Generating healthy counterfactuals with denoising diffusion bridge models
- URL: http://arxiv.org/abs/2510.13684v1
- Date: Wed, 15 Oct 2025 15:40:57 GMT
- Title: Generating healthy counterfactuals with denoising diffusion bridge models
- Authors: Ana Lawry Aguila, Peirong Liu, Marina Crespo Aguirre, Juan Eugenio Iglesias,
- Abstract summary: Denoising diffusion probabilistic models (DDPMs) have become popular methods for generating healthy counterfactuals of pathology data.<n>We propose a novel application of denoising diffusion bridge models (DDBMs)<n>Our DDBM outperforms previously proposed diffusion models and fully supervised approaches at segmentation and anomaly detection tasks.

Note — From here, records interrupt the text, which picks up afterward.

Definition readMultiplus (fileObj : string) : M unit :=
  reraise_wrapped (
    so <- read_scale_offset "57 36 02 00" ;;
    let '(scale, offset) := so in
    reset_input_buffer ;;;
    data <- sendMK3Command "46 01" ;;
    ui <- lift (unpack_Hh (slice data 10 14)) ;;
    let '(uinv, iinv) := ui in
    bi <- lift (unpack_BB (slice data 1 3)) ;;
    let '(bf, invf) := bi in
    v <- lift (calibrate uinv offset scale) ;;
    AC_voltage <- lift (py_mul v (PyInt bf)) ;;
    so <- read_scale_offset "57 36 03 00" ;;
    let '(scale, offset) := so in
    v <- lift (calibrate iinv offset scale) ;;
    AC_current <- lift (py_mul v (PyInt invf)) ;;
    reset_input_buffer ;;;
    data <- sendMK3Command "46 00" ;;
    DC_voltage <- lift (unpack_H (slice data 6 8)) ;;
    DC_current <- lift (dc_current_raw data) ;;
    so <- read_scale_offset "57 36 04 00" ;;
    let '(scale, offset) := so in
    DC_voltage <- lift (calibrate DC_voltage offset scale) ;;
    so <- read_scale_offset "57 36 05 00" ;;
    let '(scale, offset) := so in
    DC_current <- lift (calibrate DC_current offset scale) ;;
    print_to fileObj (metric "batVolts", DC_voltage) ;;;
    print_to fileObj (metric "batAmps", DC_current) ;;;
    power <- lift (py_mul DC_voltage DC_current) ;;
    print_to fileObj (metric "outputW", power)).

(** ** One turn of the publishing loop *)

Definition tmp_path : string := "/ramdisk/VICTRON_MULTIPLUS.prom.tmp".
Definition prom_path : string := "/ramdisk/VICTRON_MULTIPLUS.prom".

(** [print(e)] on the standard output. *)
Definition print_exn (e : exn) : M unit :=
  fun w =>
    (Ok tt, mkWorld (rx w) (pending w) (tx w) (fs w) (stdout w ++ [e]) (disk w)
              (buffer w)).

(** The [try] block of the loop. *)
Definition cycle_try (file_object : string) : M unit :=
  readMultiplus file_object ;;;
  flush file_object ;;;
  close file_object ;;;
  mv tmp_path prom_path.

(** The body of [while True], the final [time.sleep(sleepTime)] included. *)
Definition cycle : M unit :=
  file_object <- open_w tmp_path ;;
  (fun w =>
     match cycle_try file_object w with
     | (Raise e, w') => (print_exn e ;;; close file_object) w'
     | r => r
     end) ;;;
  sleep.

(** [n] turns of the loop. *)
Fixpoint cycles (n : nat) : M unit :=
  match n with
  | O => ret tt
  | S n' => cycle ;;; cycles n'
  end.

(** The published metrics file. *)
Definition published (w : world) : option (list line) := assoc prom_path (fs w).

(** ** Notions used by the statements *)

(** The checksum as the specification words it. *)
Definition spec_checksum (header_and_payload : list Z) : Z :=
  (256 - (py_sum header_and_payload) mod 256) mod 256.

(** The length byte [readResult] meets in [w], and the bytes its second
    read returns. *)
Definition frame_len (w : world) : Z := from_bytes_big (firstn 1 (rx w)).

Definition frame_rest (w : world) : list Z :=
  firstn (Z.to_nat (frame_len w + 1)) (skipn 1 (rx w)).

(** A frame with its byte of index [i] replaced by [b]. *)
Definition corrupt (i : nat) (b : Z) (frame : list Z) : list Z :=
  firstn i frame ++ b :: skipn (S i) frame.

(** A frame as it travels: a length byte [l], then [l + 1] bytes, all of
    them summing up to a multiple of 256. *)
Definition valid_frame (f : list Z) : bool :=
  match f with
  | [] => false
  | l :: rest =>
      (0 <=? l) && (Z.of_nat (List.length rest) =? l + 1)
      && ((l + py_sum rest) mod 256 =? 0)
  end.

(** The frame is a version broadcast: after the length byte come [0xFF]
    and [0x56]. *)
Definition broadcast (f : list Z) : bool :=
  (nth 1 f 0 =? 0xFF) && (nth 2 f 0 =? 0x56).

(** What [readResult] returns for the frame [f]: the bytes after the
    length byte, then the length. *)
Definition frame_data (f : list Z) : list Z := tl f ++ [hd 0 f].

(** The frames of the two commands of the handshake. *)
Definition version_command : list Z := [2; 255; 86; 169].
Definition address_command : list Z := [4; 255; 65; 1; 0; 187].

(** Three metric lines, the third one the product of the first two. *)
Definition complete_sample (ls : list line) : Prop :=
  exists volts amps watts,
    ls = [(metric "batVolts", volts); (metric "batAmps", amps);
          (metric "outputW", watts)]
    /\ py_mul volts amps = Ok watts.

(** The digit written for the nibble [n] reads back as [n] and is no
    white space. *)
Definition nibble_ok (n : Z) : bool :=
  match hexval (hexdigit n) with
  | Some m => (m =? n) && negb (isspace (hexdigit n))
  | None => false
  end.

(** [1.0 / d] has a value. *)
Definition reciprocal_defined (d : Z) : bool :=
  match truediv_float_int PrimFloat.one d with
  | Ok _ => true
  | _ => false
  end.

(** The result of a float operation as a Python value. *)
Definition float_result (r : result float) : result pyval :=
  match r with
  | Ok f => Ok (PyFloat f)
  | Raise e => Raise e
  | Unfinished => Unfinished
  end.

(** The world of the failed handshake: nothing in answer to the version
    command, a frame with a wrong checksum in answer to the first address
    command, correct answers ready for two more. *)
Definition failed_handshake : world :=
  mkWorld [] [[]; [1; 0; 0]; [1; 65; 190]; [1; 65; 190]] [] [] [] [] [].

(** The files and the standard output of a world; a step that leaves
    them alone; a step that leaves the published file and the standard
    output alone. *)
Definition files (w : world) : list (string * list line) * list exn :=
  (fs w, stdout w).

- Score: 9.788637508976043
- License: http://arxiv.org/licenses/nonexclusive-distrib/1.0/
- Abstract: Generating healthy counterfactuals from pathological images holds significant promise in medical imaging, e.g., in anomaly detection or for application of analysis tools that are designed for healthy scans. These counterfactuals should represent what a patient's scan would plausibly look like in the absence of pathology, preserving individual anatomical characteristics while modifying only the pathological regions. Denoising diffusion probabilistic models (DDPMs) have become popular methods for generating healthy counterfactuals of pathology data. Typically, this involves training on solely healthy data with the assumption that a partial denoising process will be unable to model disease regions and will instead reconstruct a closely matched healthy counterpart. More recent methods have incorporated synthetic pathological images to better guide the diffusion process. However, it remains challenging to guide the generative process in a way that effectively balances the removal of anomalies with the retention of subject-specific features. To solve this problem, we propose a novel application of denoising diffusion bridge models (DDBMs) - which, unlike DDPMs, condition the diffusion process not only on the initial point (i.e., the healthy image), but also on the final point (i.e., a corresponding synthetically generated pathological image). Treating the pathological image as a structurally informative prior enables us to generate counterfactuals that closely match the patient's anatomy while selectively removing pathology. The results show that our DDBM outperforms previously proposed diffusion models and fully supervised approaches at segmentation and anomaly detection tasks.